**WHAT YOU ARE ASKED TO DO:**
Your task is to copy the stretch of lines in the records below that begins with the line containing "The head of" and ends with the line containing "Definition ERR_OK : Z := SkipList.ERR_OK.", exactly as written, with nothing added.

**PROVIDED RECORDS:**
Content starts

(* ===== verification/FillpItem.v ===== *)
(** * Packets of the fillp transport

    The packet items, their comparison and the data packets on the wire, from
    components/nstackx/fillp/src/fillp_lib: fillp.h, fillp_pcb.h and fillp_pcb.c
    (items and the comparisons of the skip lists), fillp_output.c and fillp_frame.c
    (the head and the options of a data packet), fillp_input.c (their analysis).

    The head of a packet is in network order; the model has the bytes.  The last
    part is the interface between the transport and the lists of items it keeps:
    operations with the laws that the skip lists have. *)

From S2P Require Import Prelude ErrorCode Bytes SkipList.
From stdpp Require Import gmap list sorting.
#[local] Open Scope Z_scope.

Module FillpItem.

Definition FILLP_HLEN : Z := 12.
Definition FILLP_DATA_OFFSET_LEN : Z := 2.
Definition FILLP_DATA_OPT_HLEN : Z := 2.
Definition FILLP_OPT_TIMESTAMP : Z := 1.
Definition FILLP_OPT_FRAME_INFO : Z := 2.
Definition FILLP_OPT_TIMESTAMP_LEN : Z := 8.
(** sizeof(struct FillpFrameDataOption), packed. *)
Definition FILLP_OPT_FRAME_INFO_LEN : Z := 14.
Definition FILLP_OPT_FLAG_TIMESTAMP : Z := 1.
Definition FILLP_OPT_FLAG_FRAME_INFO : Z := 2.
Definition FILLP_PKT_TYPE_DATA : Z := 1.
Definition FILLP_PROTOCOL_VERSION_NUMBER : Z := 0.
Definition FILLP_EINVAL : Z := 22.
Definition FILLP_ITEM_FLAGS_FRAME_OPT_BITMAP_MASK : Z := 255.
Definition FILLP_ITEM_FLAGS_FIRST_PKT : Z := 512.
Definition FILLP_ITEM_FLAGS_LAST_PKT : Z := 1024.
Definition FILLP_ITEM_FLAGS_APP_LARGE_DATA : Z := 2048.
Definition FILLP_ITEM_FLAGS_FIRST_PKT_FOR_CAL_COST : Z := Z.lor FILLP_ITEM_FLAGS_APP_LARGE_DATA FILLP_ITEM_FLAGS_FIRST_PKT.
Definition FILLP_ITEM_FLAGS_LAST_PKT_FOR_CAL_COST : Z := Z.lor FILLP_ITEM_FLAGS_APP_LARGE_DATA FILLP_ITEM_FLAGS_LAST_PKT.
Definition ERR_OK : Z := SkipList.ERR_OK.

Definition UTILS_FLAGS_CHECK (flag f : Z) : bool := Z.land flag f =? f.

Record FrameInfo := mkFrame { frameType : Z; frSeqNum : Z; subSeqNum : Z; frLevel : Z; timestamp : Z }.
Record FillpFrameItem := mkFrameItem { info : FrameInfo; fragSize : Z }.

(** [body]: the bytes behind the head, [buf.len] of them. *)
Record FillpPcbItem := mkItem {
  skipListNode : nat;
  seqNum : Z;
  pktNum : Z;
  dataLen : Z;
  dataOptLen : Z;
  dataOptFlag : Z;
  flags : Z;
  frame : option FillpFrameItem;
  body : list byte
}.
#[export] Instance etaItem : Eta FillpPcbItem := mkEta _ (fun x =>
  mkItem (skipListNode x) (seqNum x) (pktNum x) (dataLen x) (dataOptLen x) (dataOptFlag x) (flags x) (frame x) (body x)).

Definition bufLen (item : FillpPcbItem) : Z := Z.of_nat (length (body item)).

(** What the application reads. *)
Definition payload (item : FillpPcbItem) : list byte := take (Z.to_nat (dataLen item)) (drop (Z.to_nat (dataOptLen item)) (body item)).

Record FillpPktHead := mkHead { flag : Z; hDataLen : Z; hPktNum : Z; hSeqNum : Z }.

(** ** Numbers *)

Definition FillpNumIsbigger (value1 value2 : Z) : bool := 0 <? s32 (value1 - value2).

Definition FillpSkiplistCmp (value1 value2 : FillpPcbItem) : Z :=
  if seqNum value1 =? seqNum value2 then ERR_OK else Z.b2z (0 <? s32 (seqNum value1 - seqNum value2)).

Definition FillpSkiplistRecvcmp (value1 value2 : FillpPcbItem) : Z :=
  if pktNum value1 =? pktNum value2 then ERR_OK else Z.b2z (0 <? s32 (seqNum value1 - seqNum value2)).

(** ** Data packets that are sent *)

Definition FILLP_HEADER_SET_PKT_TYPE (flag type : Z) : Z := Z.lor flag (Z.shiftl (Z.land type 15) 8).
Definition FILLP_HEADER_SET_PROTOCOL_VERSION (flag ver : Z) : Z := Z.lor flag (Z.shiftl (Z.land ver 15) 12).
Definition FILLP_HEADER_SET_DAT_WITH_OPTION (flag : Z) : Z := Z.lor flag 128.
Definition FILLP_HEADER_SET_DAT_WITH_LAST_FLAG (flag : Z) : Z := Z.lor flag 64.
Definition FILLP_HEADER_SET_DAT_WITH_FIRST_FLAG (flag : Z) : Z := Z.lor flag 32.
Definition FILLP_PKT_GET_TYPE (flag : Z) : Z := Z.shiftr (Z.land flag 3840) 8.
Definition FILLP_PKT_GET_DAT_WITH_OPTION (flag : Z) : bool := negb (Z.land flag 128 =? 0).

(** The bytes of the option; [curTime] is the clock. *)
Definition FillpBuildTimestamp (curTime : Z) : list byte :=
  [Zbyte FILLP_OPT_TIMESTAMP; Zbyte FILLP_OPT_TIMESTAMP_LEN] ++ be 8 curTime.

Content ends

**ANSWER TO THIS PROBLEM:**
    The head of a packet is in network order; the model has the bytes.  The last
    part is the interface between the transport and the lists of items it keeps:
    operations with the laws that the skip lists have. *)

From S2P Require Import Prelude ErrorCode Bytes SkipList.
From stdpp Require Import gmap list sorting.
#[local] Open Scope Z_scope.

Module FillpItem.

Definition FILLP_HLEN : Z := 12.
Definition FILLP_DATA_OFFSET_LEN : Z := 2.
Definition FILLP_DATA_OPT_HLEN : Z := 2.
Definition FILLP_OPT_TIMESTAMP : Z := 1.
Definition FILLP_OPT_FRAME_INFO : Z := 2.
Definition FILLP_OPT_TIMESTAMP_LEN : Z := 8.
(** sizeof(struct FillpFrameDataOption), packed. *)
Definition FILLP_OPT_FRAME_INFO_LEN : Z := 14.
Definition FILLP_OPT_FLAG_TIMESTAMP : Z := 1.
Definition FILLP_OPT_FLAG_FRAME_INFO : Z := 2.
Definition FILLP_PKT_TYPE_DATA : Z := 1.
Definition FILLP_PROTOCOL_VERSION_NUMBER : Z := 0.
Definition FILLP_EINVAL : Z := 22.
Definition FILLP_ITEM_FLAGS_FRAME_OPT_BITMAP_MASK : Z := 255.
Definition FILLP_ITEM_FLAGS_FIRST_PKT : Z := 512.
Definition FILLP_ITEM_FLAGS_LAST_PKT : Z := 1024.
Definition FILLP_ITEM_FLAGS_APP_LARGE_DATA : Z := 2048.
Definition FILLP_ITEM_FLAGS_FIRST_PKT_FOR_CAL_COST : Z := Z.lor FILLP_ITEM_FLAGS_APP_LARGE_DATA FILLP_ITEM_FLAGS_FIRST_PKT.
Definition FILLP_ITEM_FLAGS_LAST_PKT_FOR_CAL_COST : Z := Z.lor FILLP_ITEM_FLAGS_APP_LARGE_DATA FILLP_ITEM_FLAGS_LAST_PKT.
Definition ERR_OK : Z := SkipList.ERR_OK.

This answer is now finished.